Neu angekommene Asylsuchende werden über die Landesfachstelle in Karlsruhe den Städten und Gemeinden zugewiesen. Foto: Rehder Foto: Schwarzwälder-Bote

Auch vornehmlich dezentrale Unterbringung bringt atmosphärisch Pluspunkte / Landkreis stellt weitere Mitarbeiter ein

Von Winfried Scheidel

Kreis Rottweil. Mitte Oktober 2014 waren etwa 500 Asylbewerber im Kreis Rottweil untergebracht. Im Moment liegt die Zahl deutlich über 700. Die steigenden Anforderungen schlagen sich beim Kreissozialamt auch in einer steigenden Mitarbeiterzahl für die Betreuungsaufgaben nieder.

Nachdem der Rottweiler Kreistag für das "Hilfegeben in humanitärer Weise", wie es Bernd Hamann, Sozialdezernent im Landratsamt ausdrückt, bereits im Haushaltsplan 2015 zwei zusätzliche Stellen genehmigte, wird jetzt darüber hinaus noch eine weitere Kraft gesucht, die sich um Menschen kümmert, die im Kreisgebiet vornehmlich aus Südosteuropa, Afrika und Asien stammen.

Für die Betreuungsarbeit werden Mitarbeiter gesucht, die sich in der Verwaltungs- und Sozialarbeit auskennen und auch hinsichtlich handwerklicher Tätigkeiten keine zwei linke Hände haben.
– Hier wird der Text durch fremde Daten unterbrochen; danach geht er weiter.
(** The outcome of opening: a new descriptor that is bound, or an error. *)
Definition opened_for (name : bytes) (k : K) (fd : Z) (k' : K) : Prop :=
  others_kept k k' /\
  ((0 <= fd /\ fd ∉ can_opened k /\ can_opened k' = {[fd]} ∪ can_opened k /\
      exists i, can_index name = Some i /\ can_bound k' !! fd = Some i) \/
   (fd < 0 /\ can_opened k' = can_opened k)).

Lemma open_finish k fd name (ok : bool) k' :
  0 <= fd -> fd ∉ can_opened k -> open_step k fd name ok k' ->
  wp (if ok then mret fd else modify (can_close fd);; getNegatedErrno) (opened_for name k) k'.
Proof.
  intros Hfd Hnew (Ho & Hk & Hok). destruct ok.
  - apply wp_ret. split; [done|]. left. by split_and!.
  - apply wp_bind, wp_modify. destruct (can_close_ok fd k') as (Hc & Hb & He).
    rewrite decide_True in He by (rewrite Ho; set_solver). apply wp_getNegatedErrno; [by rewrite He|]. intros e Hneg.
    split; [|right; split; [lia|]].
    + intros f Hf. rewrite Hb, lookup_delete_ne by (intros ->; done). by apply Hk.
    + rewrite Hc, Ho. set_solver.
Qed.

Lemma wp_socketcanOpen iface_name can_mtu (k : K) :
  wp (socketcanOpen iface_name can_mtu) (opened_for (c_str iface_name) k) k.
Proof.
  unfold socketcanOpen. destruct (_ <? _); [by apply wp_ret; split; [|right]|].
  apply wp_bind, wp_liftF. pose proof (can_socket_ok k) as Hsock. destruct (can_socket k) as [fd k1]. cbn [fst snd].
  destruct Hsock as [(Hfd & Hnew & Ho & Hb)|(-> & Ho & Hb)].
  - rewrite (proj2 (Z.leb_le _ _)) by done.
    assert (forall ok k', open_step k fd (c_str iface_name) ok k' ->
      wp (ok ← (if ok && (CAN_MAX_DLEN <? can_mtu) then liftF (can_setsockopt fd FdFrames) else mret ok);
          ok ← (if ok : bool then liftF (can_setsockopt fd Timestamping) else mret ok);
          ok ← (if ok : bool then liftF (can_setsockopt fd RecvOwnMsgs) else mret ok);
          if ok : bool then mret fd else modify (can_close fd);; getNegatedErrno) (opened_for (c_str iface_name) k) k') as Hrest.
    { intros ok k' Hs. apply wp_bind.
      assert (forall ok' k'', open_step k fd (c_str iface_name) ok' k'' ->
        wp (ok ← (if ok' : bool then liftF (can_setsockopt fd Timestamping) else mret ok');
            ok ← (if ok : bool then liftF (can_setsockopt fd RecvOwnMsgs) else mret ok);
            if ok : bool then mret fd else modify (can_close fd);; getNegatedErrno) (opened_for (c_str iface_name) k) k'') as Hlast.
      { intros ok' k'' Hs'. apply wp_bind. eapply open_setsockopt; [done|]. intros.
        apply wp_bind. eapply open_setsockopt; [done|]. intros. by apply open_finish. }
      destruct (CAN_MAX_DLEN <? can_mtu); [rewrite andb_true_r|rewrite andb_false_r; by apply wp_ret, Hlast].
      by eapply open_setsockopt; [done|]. }
    assert (others_kept k k1) as Hk1 by (intros f _; by rewrite Hb).
    apply wp_bind, wp_bind, wp_liftF. pose proof (can_ioctl_ok fd (c_str iface_name) k1) as Hi.
    destruct (can_ioctl_ifindex fd (c_str iface_name) k1) as [[i|] k2]; destruct Hi as (Ho2 & Hb2 & He2 & Hi2); cbn [fst snd].
    + apply wp_liftF. pose proof (can_bind_ok fd i k2) as Hbd. destruct (can_bind fd i k2) as [ok k3]. cbn [fst snd].
      destruct Hbd as (Ho3 & Hf & Ht). apply Hrest. split; [congruence|]. destruct ok; (split; [intros f Hin|]).
      * rewrite (Ht eq_refl), lookup_insert_ne by (intros ->; done). by rewrite Hb2, Hk1.
      * exists i. split; [by apply Hi2|]. by rewrite (Ht eq_refl), lookup_insert_eq.
      * rewrite (proj1 (Hf eq_refl)). by rewrite Hb2, Hk1.
      * by apply Hf.
    + apply wp_ret. cbn beta. apply Hrest. split; [congruence|]. split; [intros f Hin; by rewrite Hb2, Hk1|by apply He2].
  - change (wp (modify (can_close (-1));; getNegatedErrno) (opened_for (c_str iface_name) k) k1).
    apply wp_bind, wp_modify. destruct (can_close_ok (-1) k1) as (Hc & Hb' & He).
    assert (-1 ∉ can_opened k1) as Hm1 by (intros Hin%can_nonneg; lia).
    rewrite decide_False in He by done. apply wp_getNegatedErrno; [by rewrite He|]. intros e Hneg.
    split; [|right; split; [lia|]].
    + intros f Hf. rewrite Hb', lookup_delete_ne by (intros <-; apply Hm1; by rewrite Ho). by rewrite Hb.
    + rewrite Hc, Ho. rewrite Ho in Hm1. set_solver.
Qed.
Mit den ersten beiden Kriterien ist eine Ausbildung (Studium) zum Sozialwirt eng verbunden, wer dann auch noch handwerkliche Begabungen hat, entspricht fast schon dem Bild vom Tausendsassa, den Hamann in dem vielfältigen Aufgabenfeld gerne einsetzen würde, in dem beim Landkreis momentan noch zwei der nunmehr zehn Stellen offen sind.

Das im Oktober formulierte Szenario, dass 2015 mit einem Zugang von etwa 55 Asylbewerbern monatlich gerechnet werden müsse, habe sich bisher voll bestätigt. Im Dezember seien von den Landesaufnahmestellen in Karlsruhe und Meßstetten 47 neue Asylbewerber in den Kreis Rottweil gekommen, im Januar 40, im Februar 59 und im März bisher 68. Dem gegenüber stünden 20 Abgänge, berichtet der Sozialdezernent.
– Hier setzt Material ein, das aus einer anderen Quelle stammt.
Lemma wp_begin id nodes timeout node_request sent completed w :
  exec_collecting id (gset_to_gmap (timeout, node_request) nodes) sent completed w -> nodes <> ∅ ->
  wp (handleCompletedEvent O id true)
     (fun _ w' => exists failed, in_progress id nodes timeout node_request sent completed failed [] w') w.
Proof.
  intros (Hok & Hs & Hc & m & Hm & Hp & Hd) Hn. cbn beta in Hd. eapply wp_mono.
  { apply (ec_start_ok O Hclock id m w Horder Hok Hm Hp). intros He. apply Hn. by rewrite <- (plan_dom _ _ _ Hd), He, dom_empty_L. }
  intros [] w' (Hok' & Hpr).
  destruct (processed_remaining O error_payload res_node_id (ec_sends O) id m w w') as (new & Hs' & Hperm & _ & _);
    [apply ec_sends_once|exact Hpr|].
  destruct Hpr as (w0 & out & _ & Hc0 & Hs0 & Hf & Hpm & Hall).
  destruct (exec_begun out timeout node_request (node_id_to_cnxt_ m)) as (failed & Hcat & Href & Hask); [by destruct (fsm_data m)| |].
  { intros n c Hcn. by eapply plan_lookup. }
  assert (new = refusal <$> failed) as ->.
  { rewrite (fin_sent _ _ _ _ _ Hf), Hs0, Hcat in Hs'. apply app_inv_head in Hs'. by apply (inj (fmap (pair id))) in Hs'. }
  exists failed. split; [done|]. split; [by rewrite Hs', Hs, app_nil_r|].
  split; [by rewrite <- (plan_dom _ _ _ Hd), <- keys_elements, <- Hperm, refusal_nodes|].
  split; [done|]. split; [done|]. destruct Hf as [_ _ _ Hfm]. case_decide; destruct Hfm as [-> Hcm'].
  - by rewrite Hcm', Hc0, Hc.
  - split; [done|]. split; [by rewrite Hcm', Hc0|]. intros n c. cbn [begun set_cnxts node_id_to_cnxt_].
    rewrite apply_done_lookup by (rewrite Hpm; apply NoDup_fst_map_to_list). destruct (list_find _ out) as [[i x]|] eqn:E.
    + apply list_find_Some in E as (Hi & <- & _). apply list_elem_of_lookup_2 in Hi. by apply Hask.
    + intros Hcn. destruct (done_found out _ n c Hpm Hcn) as (i & x & Hx & _). congruence.
Qed.

(** One more result. *)
Lemma in_progress_answer id nodes timeout node_request sent completed failed log w n p result m c w1 :
  in_progress id nodes timeout node_request sent completed failed log w ->
  id_to_fsm_ w !! id = Some m -> node_id_to_cnxt_ m !! n = Some c -> promise c = Some p ->
  handleNodeResponse O id n result w = Done (tt, w1) ->
  in_progress id nodes timeout node_request sent completed failed (log ++ [(p, result)]) w1 /\
  S (length (remaining id w1)) = length (remaining id w).
Proof.
  intros (Hok & Hs & Hperm & Href & Hask & Hst) Hm Hc Hpr Hrun. rewrite Hm in Hst. destruct Hst as (Hp & Hcm & Hall).
  pose proof (ec_wp_handleNodeResponse O id m n c result w Hm Hc) as Hf. unfold wp in Hf. rewrite Hrun in Hf.
  destruct (Hall n c Hc) as (p' & Hp' & Ha). rewrite Hpr in Hp'. injection Hp' as <-. pose proof Ha as (Hn & _).
  assert (n :: remaining id w1 ≡ₚ remaining id w) as Hrem.
  { rewrite (finished_remaining _ _ _ _ _ Hf). unfold remaining. rewrite Hm. by apply keys_delete with c. }
  split; [|by rewrite <- Hrem].
  split; [by eapply response_ok; [exact Hok|exact Hm|exact Hp|exact Hf|]|].
  split.
  { rewrite (fin_sent _ _ _ _ _ Hf), Hs. cbn. unfold forwarded. rewrite !fmap_app, <- !app_assoc. cbn. by rewrite Hn. }
  split; [rewrite fmap_app, <- app_assoc; cbn; by rewrite Hn, Hrem|].
  split; [done|]. split; [apply Forall_app; split; [done|]; apply Forall_singleton; cbn; by rewrite Hn|].
  destruct Hf as [_ _ _ Hfm]. case_decide; destruct Hfm as [-> Hcm']; [by rewrite Hcm', Hcm|].
  split; [done|]. split; [by rewrite Hcm', Hcm|]. intros n' c'. cbn [set_cnxts node_id_to_cnxt_ apply_done foldl fst snd].
  rewrite lookup_partial_alter. case_decide; [done|apply Hall].
Qed.

Lemma answers_progress id nodes timeout node_request sent completed failed w log' w' :
  answers id w log' w' -> forall log, in_progress id nodes timeout node_request sent completed failed log w ->
  in_progress id nodes timeout node_request sent completed failed (log ++ log') w'.
Proof.
  induction 1 as [|w n p result m c log' w1 w2 Hm Hc Hpr Hrun _ IH]; intros log Hin; [by rewrite app_nil_r|].
  rewrite cons_middle, app_assoc. apply IH. by eapply in_progress_answer.
Qed.

(** While the machine exists, some node is waiting, and any result for it is a
    step to fewer waiting nodes. *)
Lemma in_progress_step id nodes timeout node_request sent completed failed log w m :
  in_progress id nodes timeout node_request sent completed failed log w -> id_to_fsm_ w !! id = Some m ->
  (exists n c, node_id_to_cnxt_ m !! n = Some c) /\
  forall n c, node_id_to_cnxt_ m !! n = Some c -> exists p, promise c = Some p /\ asked O n timeout node_request p /\
    forall result, exists w', handleNodeResponse O id n result w = Done (tt, w') /\
                              S (length (remaining id w')) = length (remaining id w).
Proof.
  intros Hin Hm. pose proof Hin as (Hok & _ & _ & _ & _ & Hst). rewrite Hm in Hst. destruct Hst as (Hp & _ & Hall). split.
  { destruct (Service_machine_ok _ id m w Hok Hm) as [_ Hmo]. rewrite Hp in Hmo. destruct Hmo as [Hne _].
    destruct (map_choose _ Hne) as (n & c & Hc). by exists n, c. }
  intros n c Hc. destruct (Hall n c Hc) as (p & Hpr & Ha). exists p. split; [done|]. split; [done|]. intros result.
  pose proof (ec_wp_handleNodeResponse O id m n c result w Hm Hc) as Hf. apply wp_Done in Hf as ([] & w' & Hrun & _).
  exists w'. split; [done|]. by eapply in_progress_answer.
Qed.

(** ** What the user gets *)

(** The result for a node that gave this result. *)
Definition node_result (result : PromiseResult) : NodeResult ResponsePayload :=
  match result with
  | Success status output => inr (mkResPayload status output)
  | Failure cy => inl (on_wire (cyErrorToSdkError cy))
  end.

(** The result for each node. *)
Definition command_results (failed : list (NodeId * CyError)) (log : list Answer) : list (NodeId * NodeResult ResponsePayload) :=
  ((fun '(n, cy) => (n, inl (on_wire (cyErrorToSdkError cy)))) <$> failed) ++
  ((fun '(p, result) => (pr_node_id p, node_result result)) <$> log).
Da aufgrund der kurzfristigen Verteilung von der Landesfachstelle in Karlsruhe aus keine großen Vorplanungen möglich seien, müsse man nicht zuletzt in Sachen Unterbringung immer etwas parat haben. Dafür sei man auch ständig auf der Suche nach Hausbesitzern, die an solch einer Verwendung ihres Wohneigentums interessiert sind. Vom Hochhaus-Gebäude an der Lehrstraße beim Rottweiler Bahnhof, in dem bis zu 210 Menschen unterkommen, werden die Ankömmlinge nämlich in die Fläche des Kreises Rottweil verteilt.
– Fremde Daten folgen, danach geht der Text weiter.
(* ===== verification/DaemonMain.v ===== *)
(** * The daemon's process: becoming a daemon, telling the parent, and running

    Models [src/daemon/main.cpp] and the parts of [src/daemon/setup_logging.hpp]
    that report failures. A process is a computation that may end with [exit];
    its world has the table of descriptors, what was written to the pipe and to
    the standard error, and the operating system, which is a record of functions
    ([Sys]). [fork] returns in both processes: a run follows one of them,
    according to what [sys_fork] returns. Log messages are left out. *)
From S2P Require Import Prelude Errors.

Local Open Scope Z_scope.

Definition EXIT_SUCCESS := 0.
Definition EXIT_FAILURE := 1.
Definition INT_MAX := 2 ^ 31 - 1.

(** What a descriptor is. *)
Inductive Desc : Type :=
| PipeRead
| PipeWrite
| DevNull
| PidFile
| Stdio (n : Z)
| OtherFile.

#[export] Instance Desc_eq_dec : EqDecision Desc.
Proof. solve_decision. Defined.

(** How the initialisation of the engine ends. *)
Inductive InitResult : Type :=
| InitOk
| InitFailed (failure_str : bytes)
| InitThrew.

(** The operating system and the rest of the daemon: a call that can fail says
    whether it succeeded. [sys_load_config] and [sys_setup_logging] give the text
    of an exception; the former also nothing, for what is not a [std::exception]. The results of
    [sigaction] and [umask] are not used. *)
Record Sys (E : Type) := mkSys {
  sys_rlimit : E -> option Z * E;
  sys_pipe : E -> bool * E;
  sys_fork : E -> Z * E;
  sys_setsid : E -> bool * E;
  sys_open : bytes -> E -> bool * E;
  sys_chdir : bytes -> E -> bool * E;
  sys_lockf : E -> bool * E;
  sys_ftruncate : E -> bool * E;
  sys_write_pid : E -> bool * E;
  sys_read : E -> option bytes * E;
  sys_strerror : E -> bytes;
  sys_load_config : bytes -> E -> (option bytes + unit) * E;
  sys_logging_file : E -> option bytes;
  sys_setup_logging : bytes -> E -> option bytes * E;
  sys_engine_init : E -> InitResult * E;
  sys_sigaction : Z -> E -> E;
  sys_umask : Z -> E -> E;
}.
Arguments sys_rlimit {E}. Arguments sys_pipe {E}. Arguments sys_fork {E}. Arguments sys_setsid {E}.
Arguments sys_open {E}. Arguments sys_chdir {E}. Arguments sys_lockf {E}. Arguments sys_ftruncate {E}.
Arguments sys_write_pid {E}. Arguments sys_read {E}. Arguments sys_strerror {E}. Arguments sys_load_config {E}.
Arguments sys_logging_file {E}. Arguments sys_setup_logging {E}. Arguments sys_engine_init {E}. Arguments sys_sigaction {E}.
Arguments sys_umask {E}. Arguments mkSys {E}.

(** A process. *)
Record Process (E : Type) := mkProcess {
  table : gmap Z Desc;
  pipe_out : list bytes;
  err_out : list bytes;
  pr_env : E;
}.
Arguments mkProcess {E}. Arguments table {E}. Arguments pipe_out {E}. Arguments err_out {E}. Arguments pr_env {E}.

(** A computation of a process: it ends with a value, or the process exits. *)
Abbreviation Proc E := (Stops (Process E) Z).

(** The lowest descriptor that is free. *)
Definition lowest_free (t : gmap Z Desc) : Z :=
  default 0 (list_find (fun fd => t !! fd = None) (Z.of_nat <$> seq 0 (S (size t))) ≫= fun r => Some r.2).

(** ** Signals *)

Definition SIGINT := 2.
Definition SIGTERM := 15.

(** [signalHandler], on [g_running]. *)
Definition signalHandler (sig g_running : Z) : Z :=
  if (sig =? SIGTERM) || (sig =? SIGINT) then 0 else g_running.

(** What [runWhile] asks after every turn of the executor. *)
Definition keeps_running (g_running : Z) : bool := g_running =? 1.

Section Process.
Context {E : Type} (sys : Sys E).
Abbreviation P := (Proc E).

Definition exit {A} (code : Z) : P A := stop code.
Definition call {A} (f : E -> A * E) : P A := fun w =>
  let '(a, e) := f (pr_env w) in Done (inr a, mkProcess (table w) (pipe_out w) (err_out w) e).
Definition pgets {A} (f : Process E -> A) : P A := fun w => Done (inr (f w), w).
Definition update (f : Process E -> Process E) : P unit := fun w => Done (inr tt, f w).
Definition punde {A} : P A := fun _ => Undef.

Definition set_table (t : gmap Z Desc) (w : Process E) : Process E := mkProcess t (pipe_out w) (err_out w) (pr_env w).

Definition close (fd : Z) : P unit := update (fun w => set_table (delete fd (table w)) w).

(** A message on the standard error ([std::cerr]). *)
Definition cerr (msg : bytes) : P unit :=
  update (fun w => mkProcess (table w) (pipe_out w) (err_out w ++ [msg]) (pr_env w)).

(** [open]: the lowest free descriptor, or -1. *)
Definition open_file (path : bytes) (d : Desc) : P Z :=
  ok ← call (sys_open sys path);
  if ok : bool then
    t ← pgets table;
    let fd := lowest_free t in
    update (set_table (<[fd := d]> t));;
    mret fd
  else mret (-1).

(** [dup2] *)
Definition dup2 (fd fd2 : Z) : P unit :=
  update (fun w => match table w !! fd with Some d => set_table (<[fd2 := d]> (table w)) w | None => w end).

(** [writeString]: where the bytes go is in the table; its result is never used. *)
Definition writeString (fd : Z) (s : bytes) : P unit :=
  update (fun w =>
    let s := c_str s in
    if bool_decide (s = []) then w
    else match table w !! fd with
         | Some PipeWrite => mkProcess (table w) (pipe_out w ++ [s]) (err_out w) (pr_env w)
         | Some (Stdio _) => mkProcess (table w) (pipe_out w) (err_out w ++ [s]) (pr_env w)
         | _ => w
         end).

Definition s_init_complete : bytes := str "init_complete".

Definition exitWithFailure {A} (fd : Z) (msg : bytes) : P A :=
  err_txt ← pgets (fun w => sys_strerror sys (pr_env w));
  writeString fd msg;;
  writeString fd err_txt;;
  exit EXIT_FAILURE.

(** The loop of [step_01]: [fd] is an [int], the limit an unsigned 64-bit number. *)
Fixpoint close_from (fuel : nat) (fd rlim_cur : Z) : P unit :=
  match fuel with
  | O => mret tt
  | S fuel' =>
      if fd <=? rlim_cur then
        close fd;;
        if fd =? INT_MAX then punde else close_from fuel' (fd + 1) rlim_cur
      else mret tt
  end.

Definition step_01_close_all_file_descriptors : P (Z * Z) :=
  rlimit_files ← call (sys_rlimit sys);
  match rlimit_files with
  | None => cerr (str "Failed to getrlimit(RLIMIT_NOFILE): ");; exit EXIT_FAILURE
  | Some rlim_cur =>
      close_from (Z.to_nat (Z.min rlim_cur INT_MAX)) 3 rlim_cur;;
      ok ← call (sys_pipe sys);
      if ok : bool then
        t ← pgets table;
        let fd0 := lowest_free t in
        let t := <[fd0 := PipeRead]> t in
        let fd1 := lowest_free t in
        update (set_table (<[fd1 := PipeWrite]> t));;
        mret (fd0, fd1)
      else cerr (str "Failed to create pipe: ");; exit EXIT_FAILURE
  end.

(** [step_05]: whether this is the child, and the descriptors that are left. *)
Definition step_05_fork_to_background (pipe_fds : Z * Z) : P (bool * (Z * Z)) :=
  parent_pid ← call (sys_fork sys);
  if parent_pid <? 0 then cerr (str "Failed to fork: ");; exit EXIT_FAILURE
  else if parent_pid =? 0 then close pipe_fds.1;; mret (true, (-1, pipe_fds.2))
  else close pipe_fds.2;; mret (false, (pipe_fds.1, -1)).

Definition step_06_create_new_session (pipe_write_fd : Z) : P unit :=
  ok ← call (sys_setsid sys);
  if ok : bool then mret tt else exitWithFailure pipe_write_fd (str "Failed to setsid: ").

Definition step_07_08_fork_and_exit_again (pipe_write_fd : Z) : P unit :=
  pid ← call (sys_fork sys);
  if pid <? 0 then exitWithFailure pipe_write_fd (str "Failed to fork: ")
  else if 0 <? pid then close pipe_write_fd;; exit EXIT_SUCCESS
  else mret tt.

Definition step_09_redirect_stdio_to_devnull (pipe_write_fd : Z) : P unit :=
  fd ← open_file (str "/dev/null") DevNull;
  if fd =? -1 then exitWithFailure pipe_write_fd (str "Failed to open(/dev/null): ")
  else
    dup2 fd 0;;
    dup2 fd 1;;
    dup2 fd 2;;
    if 2 <? fd then close fd else mret tt.

Definition step_11_change_curr_dir (pipe_write_fd : Z) : P unit :=
  ok ← call (sys_chdir sys (str "/"));
  if ok : bool then mret tt else exitWithFailure pipe_write_fd (str "Failed to chdir(/): ").

Definition step_12_create_pid_file (pipe_write_fd : Z) : P unit :=
  fd ← open_file (str "/var/run/ocvsmd.pid") PidFile;
  if fd =? -1 then exitWithFailure pipe_write_fd (str "Failed to create on PID file: ")
  else
    ok ← call (sys_lockf sys);
    if negb ok then exitWithFailure pipe_write_fd (str "Failed to lock PID file: ")
    else
      ok ← call (sys_ftruncate sys);
      if negb ok then exitWithFailure pipe_write_fd (str "Failed to ftruncate PID file: ")
      else
        ok ← call (sys_write_pid sys);
        if negb ok then exitWithFailure pipe_write_fd (str "Failed to write to PID file: ")
        else mret tt.

Definition step_14_notify_init_complete (pipe_write_fd : Z) : P unit :=
  writeString pipe_write_fd s_init_complete;;
  close pipe_write_fd.

(** [step_15]: one [read] of at most 1023 bytes; the text ends at the first NUL. *)
Definition step_15_exit_org_process (pipe_read_fd : Z) : P unit :=
  res ← call (sys_read sys);
  match res with
  | None => cerr (str "Failed to read pipe: ");; exit EXIT_FAILURE
  | Some data =>
      let msg_from_child := c_str (take 1023 data) in
      if bool_decide (msg_from_child <> s_init_complete) then
        cerr (str "Child init failed: " ++ msg_from_child);; exit EXIT_FAILURE
      else close pipe_read_fd;; exit EXIT_SUCCESS
  end.

(** [setupSignalHandlers]: [signalHandler] becomes the handler of two signals; the results of
    [sigaction] are ignored. *)
Definition setupSignalHandlers : P unit :=
  call (fun e => (tt, sys_sigaction sys SIGINT e));;
  call (fun e => (tt, sys_sigaction sys SIGTERM e)).

Definition step_02_03_setup_signal_handlers : P unit := setupSignalHandlers.

Definition step_10_reset_umask : P unit := call (fun e => (tt, sys_umask sys 0 e)).

(** [daemonize]: the descriptor to report on. The steps that do nothing (environment, privileges)
    are left out. *)
Definition daemonize : P Z :=
  pipe_fds ← step_01_close_all_file_descriptors;
  step_02_03_setup_signal_handlers;;
  '(child, pipe_fds) ← step_05_fork_to_background pipe_fds;
  if child : bool then
    let pipe_write_fd := pipe_fds.2 in
    step_06_create_new_session pipe_write_fd;;
    step_07_08_fork_and_exit_again pipe_write_fd;;
    step_09_redirect_stdio_to_devnull pipe_write_fd;;
    step_10_reset_umask;;
    step_11_change_curr_dir pipe_write_fd;;
    step_12_create_pid_file pipe_write_fd;;
    mret pipe_write_fd
  else
    step_15_exit_org_process pipe_fds.1;;
    mret (-1).

Definition config_file_prefix : bytes := str "--config-file=".

(** The file that is loaded: the last one that is named wins. *)
Definition config_path (is_daemonized : bool) (args : list bytes) : bytes :=
  foldl (fun path arg => if is_prefix config_file_prefix arg then drop (length config_file_prefix) arg else path)
    ((if is_daemonized then str "/etc/ocvsmd/" else str "./") ++ str "ocvsmd.toml") args.

Definition loadConfig (err_fd : Z) (is_daemonized : bool) (args : list bytes) : P unit :=
  let cfg_file_path := config_path is_daemonized args in
  r ← call (sys_load_config sys cfg_file_path);
  match r with
  | inr _ => mret tt
  | inl (Some what) =>
      writeString err_fd (str "Failed to load configuration file (path='" ++ cfg_file_path ++ str "')." ++ [x0a] ++ what);;
      exit EXIT_FAILURE
  | inl None => writeString err_fd (str "Failed to load configuration file.");; exit EXIT_FAILURE
  end.

(** The file for the log: the configured one, if there is one. *)
Definition log_path (is_daemonized : bool) (logging_file : option bytes) : bytes :=
  default ((if is_daemonized then str "/var/log/" else str "./") ++ str "ocvsmd.log") logging_file.

(** [setupLogging]: making the loggers is the logging library's; here is what happens
    when it throws. *)
Definition setupLogging (err_fd : Z) (is_daemonized : bool) : P unit :=
  logging_file ← pgets (fun w => sys_logging_file sys (pr_env w));
  r ← call (sys_setup_logging sys (log_path is_daemonized logging_file));
  match r with
  | Some what =>
      writeString err_fd (str "Failed to setup logging: ");;
      writeString err_fd what;;
      exit EXIT_FAILURE
  | None => mret tt
  end.

Definition should_daemonize (args : list bytes) : bool :=
  negb (existsb (fun arg => bool_decide (arg = str "--no-daemon")) args).

(** [main] until the engine runs; [args] are [argv] without the program. An
    exception of the engine ends [main] with [EXIT_FAILURE]. *)
Definition main_start (args : list bytes) : P unit :=
  let daemon := should_daemonize args in
  pipe_write_fd ← (if daemon then daemonize else setupSignalHandlers;; mret 2);
  loadConfig pipe_write_fd daemon args;;
  setupLogging pipe_write_fd daemon;;
  r ← call (sys_engine_init sys);
  match r with
  | InitFailed failure_str =>
      writeString pipe_write_fd (str "Failed to init engine: ");;
      writeString pipe_write_fd failure_str;;
      exit EXIT_FAILURE
  | InitThrew => exit EXIT_FAILURE
  | InitOk => if daemon then step_14_notify_init_complete pipe_write_fd else mret tt
  end.
End Process.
So hat jede Kommune – je nach Größe – eine bestimmte Aufnahmequote zu erfüllen, in der Praxis erfolgt die Zuweisung aber anhand der vorliegenden Wohnungsangebote. Dazu wurde zum Beispiel am Dienstag im Deißlinger Gemeinderat konstatiert, dass für das große Dorf am oberen Neckar das Aufnahmesoll momentan 29 Plätze beträgt.

Derzeit sind laut Bürgermeister Ralf Ulbrich 16 Menschen in Deißlingen untergebracht. Sollte die Soll-Zahl demnächst erfüllt werden müssen, könne man noch auf ein Quartier im Teilort Lauffen zurückgreifen.

Nachbarschaftliche Aktivitäten durch Asylkreise und auch durch einzelne Privatpersonen stützen die hauptamtliche Arbeit vielfältig. Überhaupt sei es bemerkenswert, wie sich die Einstellung vieler hinsichtlich plötzlich ankommender Menschen aus anderen Kulturkreisen geändert habe. Bei den Zuwanderungen in den 1990er-Jahren sei die Willkommenskultur deutlich bescheidener gewesen. Auch das Bestreben, möglichst dezentral die Menschen unterzubringen, schlage atmosphärisch positiv zu Buche, glaubt Hamann.

Die Basis für ein sich entwickelndes Miteinander wird aber auch vom Status der Asylbewerber mitbestimmt. Die derzeit in Deißlingen aufgenommenen Menschen stammen alle aus als sicher eingestuften Herkunftsländern. Weil deshalb ein baldiger Weggang nicht ausgeschlossen werden kann, wurden Sprachkurse erst einmal zurückgestellt, sagt der Deißlinger Bürgermeister.